Anonymous P2P such as Freenet, AntsP2P, MUTE, I2P, Napshare and GNUnet
are technologies supporting that, completely public, end of the scale.
If you want to use a Darknet technology, then clearly you have to be
able to trust it, both to keep your private activities private, and,
where this functionality is required, to support publishing in the name
of the group without others being able to trace it back to you.
Normally, we trust open technologies more than closed or commercial
ones.
--------------------------------------
So, what open F2F Darknets are there? I found two that seemed to fit the
description and that had published information: WASTE and 'Freenet 2'.
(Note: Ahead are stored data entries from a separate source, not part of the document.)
Lemma two_turns_add_four_messages_witness :
  save_message_calls (turn_calls cautious_agent 1%N "hi" demo_session) = [] /\
  save_message_calls (turn_calls cautious_agent 1%N "again" answered_session) = [] /\
  run_orchestrator cautious_agent 1%N "hi" demo_session
  = (Return "hello", answered_session) /\
  run_orchestrator cautious_agent 1%N "again" answered_session
  = (Return "hello", answered_twice_session) /\
  exists t1 t2 t3 t4 : datetime,
    messages answered_twice_session
    = messages demo_session ++
      [ demo_message USER "hi" t1; demo_message ASSISTANT "hello" t2;
        demo_message USER "again" t3; demo_message ASSISTANT "hello" t4 ] /\
    t1 <= t2 /\ t2 <= t3 /\ t3 <= t4.
Proof.
  do 4 (split; [reflexivity|]).
  exact (two_turns_add_four_messages cautious_agent cautious_agent 1%N
           "hi" "again" "hello" "hello" demo_session answered_session
           answered_twice_session eq_refl eq_refl eq_refl eq_refl).
Defined.

Lemma rejected_status_does_not_end_run_witness :
  (forall m : NamedStatus, ~ same_ignoring_case "done" (member_name m)) /\
  Agent_run (confused_agent "hi") (bound_to 1%N) demo_session
  = (Return "Error: Invalid status 'done'", demo_session).
Proof.
  assert (forall m : NamedStatus, ~ same_ignoring_case "done" (member_name m)) as Hno.
  { intros m; destruct m; vm_compute; discriminate. }
  split; [exact Hno|].
  exact (rejected_status_does_not_end_run 1%N "done"
           (fun r => match r with
                     | ReturnStr text => Final text
                     | _ => Final "ok"
                     end)
           demo_session Hno).
Defined.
WASTE is only private in a group because the network itself is
downscaled physically to the members of the group. Not the
general-purpose, scalable solution we seek for our ambitions of global
domination, um, that is, for the obvious goal of being able to choose an
arbitrary degree of privacy or publicity, of anonymity, dynamically and
on a file-by-file or chat-by-chat basis.
So, on to 'Freenet 2': Ian Clarke and Oskar Sandberg's DEFCON slides:
http://www.math.chalmers.se/%7eossa/defcon13/vegas1_print.pdf
But, and this is where I may have misread the slides or there may
be more to it than I got from the slides: this /isn't/ about a Darknet -
in spite of the starting and ending slides' assertions - it seems to be
about the same small-world P2P that's all the rage in PDF-research-land
(and much discussed on this list) - unstructured (non-DHT) P2P network
query and routing optimisation.
Out-of-band peer introduction was mentioned, including needing a trusted
rendezvous for NAT-ed peers. But limiting connections to trusted friends
in itself creates a small WASTE-like network - otherwise, how do you
prevent leakage, without adding the enforcement of ACLs (which was not
mentioned in the slides)?
In other words, the goals of the Darknet (privacy for small groups) are
opposite to those of both of Freenet and seemingly also 'Freenet 2'
(anonymity, public publishing and querying). I hope more details will
come out to clarify this issue.
In the meantime, I'm still left with the surprising conclusion that
no-one is implementing the global Darknet (or 'Friendnet') in an open
way!!
Duncan B. Cragg
Footnote:
Closed or commercial approaches that apparently implement some kind of
Darknet: I've mentioned Imeem before, and there's also WiredReach,
NodeZilla, Groove, KDrive, KDX and SpinXpress.
WiredReach is actually a possibility now that it's been opened up
(wiredreach.org). It uses JXTA and XMPP rather than a special protocol,
but I'm not sure how it does Darknet functions: certainly XMPP doesn't
do group chat (even if Jabber may). WiredReach is a commercial entity,
but that needn't mean it's not trustworthy...
NodeZilla is closed (the 'Network Agent' isn't open even though the
client is), but apparently achieves 'ACL' functionality through
sharing so-called 'magnet' keys to allow access to data.